A more thorough introduction to the topics covered in this section can be found in the *Prealgebra* chapter, **Decimals**.

### Name and Write Decimals

**Decimals** are another way of writing fractions whose denominators are powers of 10.

Notice that “ten thousand” is a number larger than one, but “one ten-thousand**th**” is a number smaller than one. The “th” at the end of the name tells you that the number is smaller than one.

When we name a whole number, the name corresponds to the place value based on the powers of ten. We read 10,000 as “ten thousand” and 10,000,000 as “ten million.” Likewise, the names of the decimal places correspond to their fraction values. Figure 1.14 shows the names of the place values to the left and right of the decimal point.

### Example 1.91

#### How to Name Decimals

Name the decimal 4.3.

Name the decimal: $6.7.$

Name the decimal: $5.8.$

We summarize the steps needed to name a decimal below.

### How To

#### Name a Decimal.

- Step 1. Name the number to the left of the decimal point.
- Step 2. Write “and” for the decimal point.
- Step 3. Name the “number” part to the right of the decimal point as if it were a whole number.
- Step 4. Name the decimal place of the last digit.

### Example 1.92

Name the decimal: $\mathrm{-15.571}.$

Name the decimal: $\mathrm{-13.461}.$

Name the decimal: $\mathrm{-2.053}.$

When we write a check we write both the numerals and the name of the number.

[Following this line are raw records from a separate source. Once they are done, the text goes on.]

(** * Cross-region SSO demo: the token-trust broker and its client

    A shallow embedding of [us-api/server.js] (key lookup, issuer
    allow-list, authentication middleware, CORS gate) and of the session
    code of [eu-app/src/App.tsx] (silent-auth bootstrap, brokered
    redirect, refresh-before-call).

    Callbacks that are invoked exactly once on every path are written in
    direct style; what the code does to the outside world (key-set
    lookups, console output, redirects, HTTP calls) is recorded in an
    event trace, so that "no lookup happened" is a statement about data. *)

From Stdlib Require Import String Ascii List ZArith Bool Lia.
Import ListNotations.
Local Open Scope string_scope.
Local Open Scope Z_scope.

(** ** JavaScript values and string primitives used by the program

    A character stands for one UTF-16 code unit below 256, so a string
    is a text of the Latin-1 range; on ASCII text code units, bytes and
    characters coincide. *)
Module Js.

(** Truthiness of a string: only the empty string is falsy. *)
Definition truthy (s : string) : bool :=
  match s with
  | EmptyString => false
  | String _ _ => true
  end.

(** Truthiness of a possibly-undefined string ([!x] is its negation). *)
Definition truthy_opt (o : option string) : bool :=
  match o with
  | None => false
  | Some s => truthy s
  end.

(** [a || b] on strings where [a] may be undefined. *)
Definition or_default (a : option string) (b : string) : string :=
  match a with
  | Some s => if truthy s then s else b
  | None => b
  end.

(** [s.startsWith(p)]. *)
Definition startsWith (s p : string) : bool := String.prefix p s.

(** [s.split(sep)] for a one-character separator. *)
Fixpoint split (sep : ascii) (s : string) : list string :=
  match s with
  | EmptyString => [EmptyString]
  | String c s' =>
      if Ascii.eqb c sep then EmptyString :: split sep s'
      else match split sep s' with
           | [] => [String c EmptyString]
           | w :: ws => String c w :: ws
           end
  end.

(** [xs.includes(x)], equally [xs.indexOf(x) !== -1]: strict equality
    with one of the elements. *)
Definition includes (xs : list string) (x : string) : bool :=
  existsb (String.eqb x) xs.

(** An array of strings coerced to a string: [xs.join(",")]. *)
Definition toString (xs : list string) : string := String.concat "," xs.

(** [s.includes(sub)]: [sub] occurs somewhere in [s]. *)
Fixpoint contains (s sub : string) : bool :=
  String.prefix sub s ||
  match s with
  | EmptyString => false
  | String _ s' => contains s' sub
  end.

(** White space as [trim] and the regular expression class [\s] see it:
    of the code units below 256 these are tab, line feed, vertical tab,
    form feed, carriage return, space and the no-break space U+00A0. *)
Definition is_space (c : ascii) : bool :=
  let n := nat_of_ascii c in
  (Nat.eqb n 32 || Nat.eqb n 9 || Nat.eqb n 10 || Nat.eqb n 11
   || Nat.eqb n 12 || Nat.eqb n 13 || Nat.eqb n 160)%bool.

(** Text of ASCII characters only. *)
Fixpoint isAscii (s : string) : bool :=
  match s with
  | EmptyString => true
  | String c s' => Nat.ltb (nat_of_ascii c) 128 && isAscii s'
  end.

(** [s.trim() === ""]: nothing but white space. *)
Fixpoint blank (s : string) : bool :=
  match s with
  | EmptyString => true
  | String c s' => is_space c && blank s'
  end.

(** A template-literal hole filled with a possibly-undefined string. *)
Definition show (o : option string) : string :=
  match o with
  | Some s => s
  | None => "undefined"
  end.

End Js.

(** ** An event trace for effects *)

(** A computation that returns a value and says what it did, in order. *)
Definition Trace (E A : Type) : Type := list E * A.
(* ===== verification/Bytes.v ===== *)
(** * Byte strings in memory

    Little endian values of byte lists, and the relation between a pointer and
    the bytes it points to. *)

From stdpp Require Import base list numbers.
From S2P Require Import Prelude FlagFields.

(** Split a [Forall] over an explicit list. *)
Ltac forall_inv H := repeat (let H' := fresh "Hb" in apply Forall_cons_1 in H; destruct H as [H' H]).

(** The little endian value of a list of bytes. *)
Fixpoint le_val (bs : list Z) : Z :=
  match bs with
  | [] => 0
  | b :: bs' => b + 2 ^ 8 * le_val bs'
  end.

Lemma le_val_range bs :
  Forall is_u8 bs -> 0 <= le_val bs < 2 ^ (8 * Z.of_nat (length bs)).
Proof.
  induction 1 as [| b bs Hb _ IH]; [done |]. cbn [le_val length]. unfold is_u8 in Hb.
  replace (8 * Z.of_nat (S (length bs))) with (8 + 8 * Z.of_nat (length bs)) by lia.
  rewrite Z.pow_add_r by lia. nia.
Qed.

Lemma le_val_app a b : le_val (a ++ b) = le_val a + 2 ^ (8 * Z.of_nat (length a)) * le_val b.
Proof.
  induction a as [| x a IH]; [cbn; lia |]. cbn [le_val length app]. rewrite IH.
  replace (8 * Z.of_nat (S (length a))) with (8 + 8 * Z.of_nat (length a)) by lia.
  rewrite Z.pow_add_r by lia. lia.
Qed.

(** Bits below [n] and bits from [n] on do not meet. *)
Lemma lor_shiftl a b n : 0 <= n -> 0 <= a < 2 ^ n -> Z.lor a (Z.shiftl b n) = a + 2 ^ n * b.
Proof.
  intros Hn Ha. rewrite (Z.mul_comm (2 ^ n)), <- Z.shiftl_mul_pow2 by done. symmetry.
  rewrite Z.add_nocarry_lxor; [rewrite Z.lxor_lor; [done |] |];
    (apply Z.bits_inj'; intros i Hi; rewrite Z.land_spec, Z.bits_0;
     destruct (Z.ltb_spec i n) as [Hlt | Hge];
     [rewrite Z.shiftl_spec_low by done; by rewrite andb_false_r |]);
    (rewrite <- (Z.mod_small a (2 ^ n)) by done; rewrite Z.mod_pow2_bits_high by lia; done).
Qed.

Lemma le_val_cons_lor b bs : is_u8 b -> le_val (b :: bs) = Z.lor b (Z.shiftl (le_val bs) 8).
Proof. intros Hb. rewrite lor_shiftl by (done || lia). done. Qed.

(** ** Bytes behind a pointer *)

Definition bytes_at (p : ptr) (bs : list Z) : Prop :=
  forall k b, bs !! k = Some b -> ld8 p (Z.of_nat k) = Done b.

Lemma bytes_at_ld8 p bs i b : bytes_at p bs -> 0 <= i -> bs !! Z.to_nat i = Some b -> ld8 p i = Done b.
Proof. intros H Hi Hb. rewrite <- (H _ _ Hb). f_equal. lia. Qed.

Lemma bytes_at_self bs : bytes_at (Ptr bs 0) bs.
Proof.
  intros k b Hk. unfold ld8; cbn [poff pbuf]. rewrite Z.add_0_l.
  destruct (Z.ltb_spec (Z.of_nat k) 0); [lia |]. by rewrite Nat2Z.id, Hk.
Qed.

Lemma ld8_padd p n i : ld8 (padd p n) i = ld8 p (n + i).
Proof. unfold ld8, padd; simpl. by rewrite Z.add_assoc. Qed.

Lemma bytes_at_app_l p a b : bytes_at p (a ++ b) -> bytes_at p a.
Proof. intros H k x Hk. apply H. by apply lookup_app_l_Some. Qed.

Lemma bytes_at_app_r p a b :
  bytes_at p (a ++ b) -> bytes_at (padd p (Z.of_nat (length a))) b.
Proof.
  intros H k x Hk. rewrite ld8_padd. rewrite <- Nat2Z.inj_add. apply H.
  rewrite lookup_app_r by lia. by replace (length a + k - length a)%nat with k by lia.
Qed.

Lemma bytes_at_cons p b bs : bytes_at p (b :: bs) -> bytes_at (padd p 1) bs.
Proof. apply (bytes_at_app_r p [b] bs). Qed.

Lemma bytes_at_take p bs n : bytes_at p bs -> bytes_at p (take n bs).
Proof. rewrite <- (take_drop n bs) at 1. apply bytes_at_app_l. Qed.

(** A load of [length bs] bytes. *)
Lemma ld_le_at bs : forall p i,
  (forall k b, bs !! k = Some b -> ld8 p (i + Z.of_nat k) = Done b) ->
  ld_le (length bs) p i = Done (le_val bs).
Proof.
  induction bs as [| b bs IH]; intros p i H; [done |]. cbn [length ld_le le_val].
  pose proof (H 0%nat b eq_refl) as E. rewrite Z.add_0_r in E. rewrite E. orun.
  rewrite IH; [done |]. intros k x Hk. rewrite <- (H (S k) x Hk). f_equal. lia.
Qed.

Lemma ld_le_bytes_at bs p : bytes_at p bs -> ld_le (length bs) p 0 = Done (le_val bs).
Proof. intros H. by apply ld_le_at. Qed.

(** What [in_bounds] says about the bytes. *)
Lemma in_bounds_bytes_at p n :
  in_bounds p n -> exists bs, Z.of_nat (length bs) = n /\ Forall is_u8 bs /\ bytes_at p bs.
Proof.
  intros (H0 & Hn & Hl & Hb).
  exists (take (Z.to_nat n) (drop (Z.to_nat (poff p)) (pbuf p))). split_and!.
  - rewrite length_take, length_drop. lia.
  - by apply Forall_take, Forall_drop.
  - intros k b [Hk Hlt]%lookup_take_Some. rewrite lookup_drop in Hk. unfold ld8.
    destruct (Z.ltb_spec (poff p + Z.of_nat k) 0); [lia |].
    replace (Z.to_nat (poff p + Z.of_nat k)) with (Z.to_nat (poff p) + k)%nat by lia.
    by rewrite Hk.
Qed.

Let’s see how to write the decimal from the name.

### Example 1.93

#### How to Write Decimals

Write “fourteen and twenty-four thousandths” as a decimal.

Write as a decimal: thirteen and sixty-eight thousandths.

Write as a decimal: five and ninety-four thousandths.

We summarize the steps to writing a decimal.

### How To

#### Write a decimal.

- Step 1. Look for the word “and”—it locates the decimal point.
- Place a decimal point under the word “and.” Translate the words before “and” into the whole number and place it to the left of the decimal point.
- If there is no “and,” write a “0” with a decimal point to its right.

- Step 2. Mark the number of decimal places needed to the right of the decimal point by noting the place value indicated by the last word.
- Step 3. Translate the words after “and” into the number to the right of the decimal point. Write the number in the spaces—putting the final digit in the last place.
- Step 4. Fill in zeros for place holders as needed.

### Round Decimals

Rounding decimals is very much like rounding whole numbers. We will round decimals with a method based on the one we used to round whole numbers.

### Example 1.94

#### How to Round Decimals

Round 18.379 to the nearest hundredth.

Round to the nearest hundredth: $1.047.$

Round to the nearest hundredth: $9.173.$

We summarize the steps for rounding a decimal here.

### How To

#### Round Decimals.

- Step 1. Locate the given place value and mark it with an arrow.
- Step 2. Underline the digit to the right of the place value.
- Step 3. Is this digit greater than or equal to 5?
- Yes—add 1 to the digit in the given place value.
- No—do
__not__change the digit in the given place value.

- Step 4. Rewrite the number, deleting all digits to the right of the rounding digit.

### Example 1.95

Round 18.379 to the nearest ⓐ tenth ⓑ whole number.

Round $6.582$ to the nearest ⓐ hundredth ⓑ tenth ⓒ whole number.

Round $15.2175$ to the nearest ⓐ thousandth ⓑ hundredth ⓒ tenth.

### Add and Subtract Decimals

To add or subtract decimals, we line up the decimal points. By lining up the decimal points this way, we can add or subtract the corresponding place values. We then add or subtract the numbers as if they were whole numbers and then place the decimal point in the sum.

### How To

#### Add or Subtract Decimals.

- Step 1. Write the numbers so the decimal points line up vertically.
- Step 2. Use zeros as place holders, as needed.
- Step 3. Add or subtract the numbers as if they were whole numbers. Then place the decimal point in the answer under the decimal points in the given numbers.

### Example 1.96

Add: $23.5+41.38.$

Add: $4.8+11.69.$

Add: $5.123+18.47.$

### Example 1.97

Subtract: $20-14.65.$

Subtract: $10-9.58.$

Subtract: $50-37.42.$

### Multiply and Divide Decimals

Multiplying decimals is very much like multiplying whole numbers—we just have to determine where to place the decimal point. The procedure for multiplying decimals will make sense if we first convert them to fractions and then multiply.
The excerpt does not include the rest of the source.